══ SUPPLIED DATA

(** * Hyphen Go SDK: the feature-toggle client (pkg/toggle/toggle.go)

    A shallow embedding of the toggle client and the properties of its
    key decoder, endpoint resolver, targeting-key resolver, evaluation
    context builder and evaluator.

    Go strings are byte sequences; they are embedded as [string], one
    [ascii] per byte.  Go's [int] and [uint] values that occur here never
    leave the range of the machine word, so they are embedded as [Z]. *)

From Stdlib Require Import Ascii ZArith Lia.
From Stdlib Require Import Floats.SpecFloat.
From stdpp Require Import gmap strings list pretty.
From coqutil Require Import Z.prove_Zeq_bitwise.

Local Open Scope Z_scope.
Set Warnings "-register-all".

(** ** Strings: the functions of Go's [strings] package the client calls *)

Module strings.

Fixpoint drop (n : nat) (s : string) : string :=
  match n, s with
  | O, _ => s
  | S n', String _ r => drop n' r
  | S _, EmptyString => EmptyString
  end.

(** [s[:n]] *)
Fixpoint take (n : nat) (s : string) : string :=
  match n, s with
  | S n', String c r => String c (take n' r)
  | _, _ => EmptyString
  end.

(** [strings.HasPrefix(s, prefix)]:
    [len(s) >= len(prefix) && s[:len(prefix)] == prefix]. *)
Definition HasPrefix (s prefix : string) : bool :=
  bool_decide (String.length prefix ≤ String.length s)%nat
  && bool_decide (take (String.length prefix) s = prefix).

(** [strings.TrimPrefix(s, prefix)]. *)
Definition TrimPrefix (s prefix : string) : string :=
  if HasPrefix s prefix then drop (String.length prefix) s else s.

(** [strings.HasSuffix(s, suffix)]:
    [len(s) >= len(suffix) && s[len(s)-len(suffix):] == suffix]. *)
Definition HasSuffix (s suffix : string) : bool :=
  bool_decide (String.length suffix ≤ String.length s)%nat
  && bool_decide (drop (String.length s - String.length suffix) s = suffix).

(** [strings.TrimSuffix(s, suffix)]. *)
Definition TrimSuffix (s suffix : string) : string :=
  if HasSuffix s suffix
  then take (String.length s - String.length suffix) s
  else s.

(** [strings.IndexByte(s, c)]: the first position of [c], [None] for -1. *)
Fixpoint IndexByte (s : string) (c : ascii) : option nat :=
  match s with
  | EmptyString => None
  | String a r => if decide (a = c) then Some O else S <$> IndexByte r c
  end.

(** [strings.Count(s, sep)] for a one-byte separator. *)
Fixpoint Count (s : string) (c : ascii) : nat :=
  match s with
  | EmptyString => O
  | String a r => if decide (a = c) then S (Count r c) else Count r c
  end.

(** The loop of [strings.genSplit] for a one-byte separator, the only kind
    the client passes: at most [n] cuts at the next separator, then the
    remainder is the last piece. *)
Fixpoint genSplit (n : nat) (s : string) (sep : ascii) : list string :=
  match n with
  | O => [s]
  | S n' =>
      match IndexByte s sep with
      | None => [s]
      | Some m => take m s :: genSplit n' (drop (S m) s) sep
      end
  end.

(** [strings.Split(s, sep)]: [genSplit] with [Count(s, sep)] cuts. *)
Definition Split (s : string) (sep : ascii) : list string :=
  genSplit (Count s sep) s sep.

(** [strings.Join(elems, sep)]. *)
Fixpoint joinRest (rest : list string) (sep : string) : string :=
  match rest with
  | [] => ""
  | s :: r => sep +:+ s +:+ joinRest r sep
  end.

Definition Join (elems : list string) (sep : string) : string :=
  match elems with
  | [] => ""
  | e :: rest => e +:+ joinRest rest sep
  end.

End strings.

════

◆ WORK INSTRUCTION
The required answer is the complete data, repeated exactly.

◆ PROBLEM SOLUTION
(** * Hyphen Go SDK: the feature-toggle client (pkg/toggle/toggle.go)

    A shallow embedding of the toggle client and the properties of its
    key decoder, endpoint resolver, targeting-key resolver, evaluation
    context builder and evaluator.

    Go strings are byte sequences; they are embedded as [string], one
    [ascii] per byte.  Go's [int] and [uint] values that occur here never
    leave the range of the machine word, so they are embedded as [Z]. *)

From Stdlib Require Import Ascii ZArith Lia.
From Stdlib Require Import Floats.SpecFloat.
From stdpp Require Import gmap strings list pretty.
From coqutil Require Import Z.prove_Zeq_bitwise.

Local Open Scope Z_scope.
Set Warnings "-register-all".

(** ** Strings: the functions of Go's [strings] package the client calls *)

Module strings.

Fixpoint drop (n : nat) (s : string) : string :=
  match n, s with
  | O, _ => s
  | S n', String _ r => drop n' r
  | S _, EmptyString => EmptyString
  end.

(** [s[:n]] *)
Fixpoint take (n : nat) (s : string) : string :=
  match n, s with
  | S n', String c r => String c (take n' r)
  | _, _ => EmptyString
  end.

(** [strings.HasPrefix(s, prefix)]:
    [len(s) >= len(prefix) && s[:len(prefix)] == prefix]. *)
Definition HasPrefix (s prefix : string) : bool :=
  bool_decide (String.length prefix ≤ String.length s)%nat
  && bool_decide (take (String.length prefix) s = prefix).

(** [strings.TrimPrefix(s, prefix)]. *)
Definition TrimPrefix (s prefix : string) : string :=
  if HasPrefix s prefix then drop (String.length prefix) s else s.

(** [strings.HasSuffix(s, suffix)]:
    [len(s) >= len(suffix) && s[len(s)-len(suffix):] == suffix]. *)
Definition HasSuffix (s suffix : string) : bool :=
  bool_decide (String.length suffix ≤ String.length s)%nat
  && bool_decide (drop (String.length s - String.length suffix) s = suffix).

(** [strings.TrimSuffix(s, suffix)]. *)
Definition TrimSuffix (s suffix : string) : string :=
  if HasSuffix s suffix
  then take (String.length s - String.length suffix) s
  else s.

(** [strings.IndexByte(s, c)]: the first position of [c], [None] for -1. *)
Fixpoint IndexByte (s : string) (c : ascii) : option nat :=
  match s with
  | EmptyString => None
  | String a r => if decide (a = c) then Some O else S <$> IndexByte r c
  end.

(** [strings.Count(s, sep)] for a one-byte separator. *)
Fixpoint Count (s : string) (c : ascii) : nat :=
  match s with
  | EmptyString => O
  | String a r => if decide (a = c) then S (Count r c) else Count r c
  end.

(** The loop of [strings.genSplit] for a one-byte separator, the only kind
    the client passes: at most [n] cuts at the next separator, then the
    remainder is the last piece. *)
Fixpoint genSplit (n : nat) (s : string) (sep : ascii) : list string :=
  match n with
  | O => [s]
  | S n' =>
      match IndexByte s sep with
      | None => [s]
      | Some m => take m s :: genSplit n' (drop (S m) s) sep
      end
  end.

(** [strings.Split(s, sep)]: [genSplit] with [Count(s, sep)] cuts. *)
Definition Split (s : string) (sep : ascii) : list string :=
  genSplit (Count s sep) s sep.

(** [strings.Join(elems, sep)]. *)
Fixpoint joinRest (rest : list string) (sep : string) : string :=
  match rest with
  | [] => ""
  | s :: r => sep +:+ s +:+ joinRest r sep
  end.

Definition Join (elems : list string) (sep : string) : string :=
  match elems with
  | [] => ""
  | e :: rest => e +:+ joinRest rest sep
  end.

End strings.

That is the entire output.